Thursday, 27 October 2011

Baby, I got ants in ma pants and they make me do the hula dance

I have been staring at this exact spot for the last FIFTEEN HOURS. No exaggeration.



































My particular college in Oxford is a little out of the way, a few minutes 'uptown' so to speak. A brief wander from the town centre. "Central", an estate agent might call it. Yet since the majority of the colleges in this city are unceremoniously dumped in between the shops and the faculties and the ice cream parlours (yes ok, chronologically speaking there were there first and everything else was dumped there afterwards...) if you ever mention my college to a 'city-college' student they will, without fail, react thus: "Wow, that's...far." People seem to think that we're way up north out here, in fact that we are so far north that our climate is slightly chillier then theirs and that actually we have six months of night and then six months of daylight during which time we practise ice fishing and skin elk. Seriously, we are only about ten minutes out of town. But in Oxford standards, my college is a mythical, far away place, one that people have heard tell of in stories of yore, told by crinkly-eyed grandmothers by a crackling fire.

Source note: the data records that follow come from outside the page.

(* ===== verification/Ssh.v ===== *)
(** * The SSH provider ([src/ssh.rs])

    Host-key policy, one lazily established session, and a channel per dial.
    The server, the transport, the observer's answers and russh are the
    environment: each connection attempt, authorization call and channel open
    reads the next answer of an arbitrary oracle, so a theorem holds whatever
    they do.  The log records every effect in order.

    [session] and [replace_session] run under the session lock; [open_channel]
    does not, so dials interleave between those calls, and [ssh_step] is that
    interleaving. *)

From Stdlib Require Import ZArith Lia String Ascii.
From stdpp Require Import gmap strings numbers prelude.
From S2P Require Import Prelude TextFacts Net Errors Provider.

Open Scope string_scope.
Open Scope Z_scope.

Definition ED25519_ONLY_PRIVATE_KEY_MESSAGE : string :=
  "only Ed25519 private keys are supported; generate one with `ssh-keygen -t ed25519` and paste the OpenSSH private key".

(** ** Private keys *)

Inductive KeyError : Type :=
| KeyIsEncrypted
| UnsupportedKeyType
| OtherKeyError (message : string).

(** A decoded key: its algorithm and the secret itself. *)
Record PrivateKey : Type := { algorithm : string; secret : list Z }.

Definition ED25519 : string := "ssh-ed25519".

Definition decode_ed25519_private_key
    (decode_secret_key : string -> option string -> Result PrivateKey KeyError)
    (pem : string) (passphrase : option string) : Result PrivateKey TunnelError :=
  let? key := map_err (fun error => Configuration
    match error with
    | KeyIsEncrypted => "the private key is passphrase-protected; supply the passphrase"
    | UnsupportedKeyType => ED25519_ONLY_PRIVATE_KEY_MESSAGE
    | OtherKeyError other => "the private key could not be read: " ++ other
    end) (decode_secret_key (trim pem) passphrase) in
  if negb (String.eqb (algorithm key) ED25519)
  then Err (Configuration (ED25519_ONLY_PRIVATE_KEY_MESSAGE ++ " (this key is " ++ algorithm key ++ ")"))
  else Ok key.

Definition validate_private_key decode_secret_key (pem : string) (passphrase : option string)
  : Result unit TunnelError :=
  let? _ := decode_ed25519_private_key decode_secret_key pem passphrase in Ok tt.

(** ** The provider's state *)

Record HostKeyState : Type := {
  fingerprint : option string;
  newly_pinned : bool;
  reported : bool
}.

Definition host_key_default : HostKeyState :=
  {| fingerprint := None; newly_pinned := false; reported := false |}.

Record TunnelHandshake : Type := {
  hs_fingerprint : string;
  hs_newly_pinned : bool;
  hs_endpoint : string
}.

(** The part of russh's [client::Config] that bounds a silent server. *)
Record ClientConfig : Type := {
  keepalive_interval : option Duration;
  keepalive_max : nat
}.

Definition KEEPALIVE_INTERVAL : Duration := from_secs 30.
Definition KEEPALIVE_MAX : nat := 3.

Definition client_config : ClientConfig :=
  {| keepalive_interval := Some KEEPALIVE_INTERVAL; keepalive_max := KEEPALIVE_MAX |}.

(** What the far side does with a credential.  When it never answers, [ends] is
    how russh ends the wait under a configuration, if it does, and [alive] says
    that the server goes on answering keepalives. *)
Inductive AuthReply : Type :=
| AuthSuccess
| AuthRejected
| AuthError (error : string)
| AuthUnanswered (alive : bool) (ends : ClientConfig -> Poll string).

(** What the far side does with one connection attempt. *)
Inductive Handshake : Type :=
| TransportFailed (error : TunnelError)
| KexFailed (error : string)
| NoAnswer
| KeyOffered (actual : string) (rest : AfterKey)
with AfterKey : Type :=
| KexInterrupted (error : string)
| KexTimedOut
| Established (source : option SocketAddr) (auth : PrivateKey -> AuthReply).

(** What russh documents of keepalives: with an interval and a limit, a session
    whose server stops answering them ends, and a wait on it with an error. *)
Definition keepalives_honoured (attempt : nat -> Handshake) : Prop :=
  forall n actual source auth key ends config interval,
    attempt n = KeyOffered actual (Established source auth) -> auth key = AuthUnanswered false ends ->
    keepalive_interval config = Some interval -> (0 < keepalive_max config)%nat ->
    exists error, ends config = Ready error.

(** What the server does with one channel open. *)
Inductive OpenReply : Type :=
| Opened
| ChannelOpenFailure (reason : string)
| ChannelError (error : string)
| OpenTimedOut.

(** Effects, in order. Attempts and sessions are numbered alike. *)
Inductive SshEvent : Type :=
| Connecting (attempt : nat)
| KeyAccepted (attempt : nat) (fp : string)
| KeyRefused (attempt : nat) (fp : string)
| Authenticating (attempt : nat)
| Authenticated (attempt : nat)
| Authorized (fp : string) (answer : Result unit TunnelError)
| Pinned (fp : string)
| OpenChannel (session : nat) (host : string) (port : Z)
| Disconnected (session : nat).

#[export] Instance SshEvent_eq_dec : EqDecision SshEvent.
Proof. solve_decision. Defined.

Record SshState : Type := {
  host_key : HostKeyState;
  current : option nat;
  closed : bool;
  source : option SocketAddr;
  attempts : nat;
  authorizations : nat;
  opens : nat;
  log : list SshEvent
}.

Definition ssh_new : SshState :=
  {| host_key := host_key_default; current := None; closed := false; source := None;
     attempts := 0; authorizations := 0; opens := 0; log := [] |}.

Inductive ChannelFailure : Type :=
| Destination (error : TunnelError)
| Session (error : TunnelError).

Definition emit (e : SshEvent) (s : SshState) : SshState :=
  {| host_key := host_key s; current := current s; closed := closed s; source := source s;
     attempts := attempts s; authorizations := authorizations s; opens := opens s;
     log := log s ++ [e] |}.

Definition set_host_key (h : HostKeyState) (s : SshState) : SshState :=
  {| host_key := h; current := current s; closed := closed s; source := source s;
     attempts := attempts s; authorizations := authorizations s; opens := opens s; log := log s |}.

Definition set_current (c : option nat) (s : SshState) : SshState :=
  {| host_key := host_key s; current := c; closed := closed s; source := source s;
     attempts := attempts s; authorizations := authorizations s; opens := opens s; log := log s |}.

Definition set_closed (s : SshState) : SshState :=
  {| host_key := host_key s; current := current s; closed := true; source := source s;
     attempts := attempts s; authorizations := authorizations s; opens := opens s; log := log s |}.

Definition set_source (a : option SocketAddr) (s : SshState) : SshState :=
  {| host_key := host_key s; current := current s; closed := closed s; source := a;
     attempts := attempts s; authorizations := authorizations s; opens := opens s; log := log s |}.

Definition next_attempt (s : SshState) : SshState :=
  {| host_key := host_key s; current := current s; closed := closed s; source := source s;
     attempts := S (attempts s); authorizations := authorizations s; opens := opens s;
     log := log s ++ [Connecting (attempts s)] |}.

Section Ssh.
Variable spec : TunnelSpec.
Variable decode_secret_key : string -> option string -> Result PrivateKey KeyError.
Variable attempt : nat -> Handshake.
Variable authorize : nat -> Result unit TunnelError.
Variable open_reply : nat -> OpenReply.

(** [SshClientHandler::check_server_key]. *)
Definition check_server_key (actual : string) (state : HostKeyState) : Result HostKeyState TunnelError :=
  let expected :=
    match ts_pinned_host_key spec with Some p => Some p | None => fingerprint state end in
  match expected with
  | Some expected =>
      if negb (String.eqb expected actual)
      then Err (HostKeyMismatch (ts_host spec) (ts_port spec) expected actual)
      else Ok {| fingerprint := Some actual;
                 newly_pinned := if is_Some_b (ts_pinned_host_key spec) then false else newly_pinned state;
                 reported := reported state |}
  | None => Ok {| fingerprint := Some actual; newly_pinned := true; reported := reported state |}
  end.

Definition connect_failed (detail : string) : TunnelError := Connect (ts_host spec) (ts_port spec) detail.

Definition auth_failed (detail : string) : TunnelError :=
  Auth (ts_username spec) (ts_host spec) (ts_port spec)
    (if is_empty detail then "no configured credential was accepted" else detail).

(** [authorize_host_key]: ask the observer about the verified key. *)
Definition authorize_host_key (s : SshState) : Result unit TunnelError * SshState :=
  match fingerprint (host_key s) with
  | None => (Err (Engine "SSH server has no verified host key"), s)
  | Some fp =>
      let answer := authorize (authorizations s) in
      (answer,
       {| host_key := host_key s; current := current s; closed := closed s; source := source s;
          attempts := attempts s; authorizations := S (authorizations s); opens := opens s;
          log := log s ++ [Authorized fp answer] |})
  end.
(* ===== verification/Process.v ===== *)
(** * The registry and its fronts together
      ([TunnelRegistry] of [src/registry.rs], [Socks5Front::serve] of [src/socks5.rs])

    Each accept loop the registry spawns is a front with its own connections,
    all drawing on the registry's semaphore.  Aborting a loop takes effect when
    the runtime next runs it: until then it may still accept.  The process is
    the registry and the fronts by task number; [process_step] interleaves the
    registry's calls with everything the fronts do. *)

From Stdlib Require Import ZArith Lia String Ascii.
From stdpp Require Import gmap strings numbers prelude.
From S2P Require Import Prelude Net Errors Runtime Socks5 Registry.

#[local] Open Scope nat_scope.
#[local] Open Scope list_scope.

(** ** The runtime and the process-wide registry *)

(** [RuntimeHome]: whose runtime the accept loops run on. *)
Inductive RuntimeHome (R H : Type) : Type := Owned (runtime : R) | Borrowed (handle : H).
Arguments Owned {R H} runtime.
Arguments Borrowed {R H} handle.

Definition runtime_handle {R H : Type} (handle_of : R -> H) (home : RuntimeHome R H) : H :=
  match home with Owned runtime => handle_of runtime | Borrowed handle => handle end.

Section Process.
Context {P : Type} {S : Type} `{!Semaphore S}.

(** [TunnelRegistry] with the accept loops it has spawned: front [t] is task
    [t]'s, and the fronts hold the registry's [connections]. *)
Record Process : Type := { registry : Registry P; loops : Fronts S }.

Definition process_new : Process := {| registry := registry_new; loops := fronts_new |}.

(** [TunnelRegistry::shared]: a [LazyLock], decided by the first call; [build]
    is what building the runtime came to. *)
Definition shared (build : Result unit string) (cell : option (Result Process string))
  : Result Process TunnelError * option (Result Process string) :=
  let decided := match cell with Some d => d | None => let? _ := build in Ok process_new end in
  (map_err (fun e => Engine ("could not start the tunnel runtime: " ++ e)%string) decided, Some decided).

(** A call that spawned a loop gives it a front. *)
Definition adopt (before after : Registry P) (fs : Fronts S) : Fronts S :=
  if next_task before <? next_task after
  then {| registry_connections := registry_connections fs; fronts := fronts fs ++ [front_new] |} else fs.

The fact is that if you are able to lie on your side, roll for a couple of minutes downhill and scoot effortlessly through the faculty door into your first lecture everything will of course seem far if not immediately beside you. It is a glorious existence, I admit; if I need to buy bread that involves hitching up my skirt, getting on my on-the-verge-of-death bike and hulking my great mass up or down to the nearest shop while the saddle leaks a suspicious and seemingly never-ending liquid onto my rear. If Jesus students need bread, they reach out of their window into Tesco's and grab a loaf, but not before giving Ray on the bakery counter a disembodied high-five. A lecture for me entails the requisite fifteen minutes of trying to find everything I need for leaving my room (keysmoneyphonekeysmoneyphonekeysmoneyphone), ten minutes to get to the faculty, an hour of dull pontificating from the lecturer, ten minutes of waiting for the hipster in the tweed shorts to get out of the way and let me out of the building, ten minutes of small talk with colleagues and finally ten minutes to cycle the entirely uphill (and always, for some reason, in the wind) route back to college. A lecture for them is a brief interlude in their day of luxury.

I would love to be central, and I yearn for the days when I lived in Friedrichshain and Lidl was so close to my front door that the automatic supermarket doors always caused a faint breeze to tickle my cheek at night. Although I yearn for the Lidl gherkins even more. Soooo knackig...

But the point is that actually, I love being not-central even more. Anyone who has ever had to sit at a desk for more than six hours non-stop will understand why. In Berlin I spent my year marching from school to school, teaching lessons by leaping up and down and pretending to be jungle animals and chasing kids in the guise of an affectionate grandpa, climbing endless flights of stairs in endless apartment blocks and walking from U-Bahn to S-Bahn to Bushaltestelle, strolling through parks and running away from angry chihuahuas. My body has gone from happily sedentary, like a sea-sponge, to hyperactive, like Spongebob Squarepants, and a day of no physical activity makes me twitchy. And I'm not the only one; myriad students here find themselves sitting for such long stretches that when they finally get the chance to do something active they get addicted to rowing and voluntarily wake up at 4.30am to sweat in the rain for three hours. One friend in particular goes on adventure walks that can last an entire evening just to give her muscles something to chew on. You have to do something here, because without just the slightest bit of movement you stagnate. 

So living out in the Arsch der Welt has its upsides, because the occasional sprint on the bike is a beautiful moment of movement and freedom that centralites don't get so easy. There is something thrilling about the moment when you pedal so fast that you can then just stand on the pedals and coast around the corner, the sensation of the power in your calves is as satisfying as the feeling immediately after you crack your knuckles. Living in the least convenient place for student existence (apparently) is the best thing to stop you slowly congealing into a solid mass sat on a rickety office chair typing quotes out of a Cambridge Companion. 

I'll end this blog post with an appeal, then. People of Oxford, stop eschewing the Far Out Colleges! Stop thinking we're stupid because we were given our college place for being the only ones dumb enough not to look at a map properly! Hike up here for once, it's beautiful! There are new places to see and new types of panini to try! Or hell, why not go south, they have fantastic things down there and they're sick of having to come to you every time you fancy a latte! A ten-minute walk to have a cup of tea with your mate is not a 'massive effort', and if you think it is try living on a remote farm with no driving license and an hourly half-hour bus journey to the nearest dab of civilisation to learn what 'central' really means. It ain't so grim up north and you never know what you might find if you go south for the winter! Give it a try! Move your muscles! You never know - some say you can even see the Aurora Borealis out here.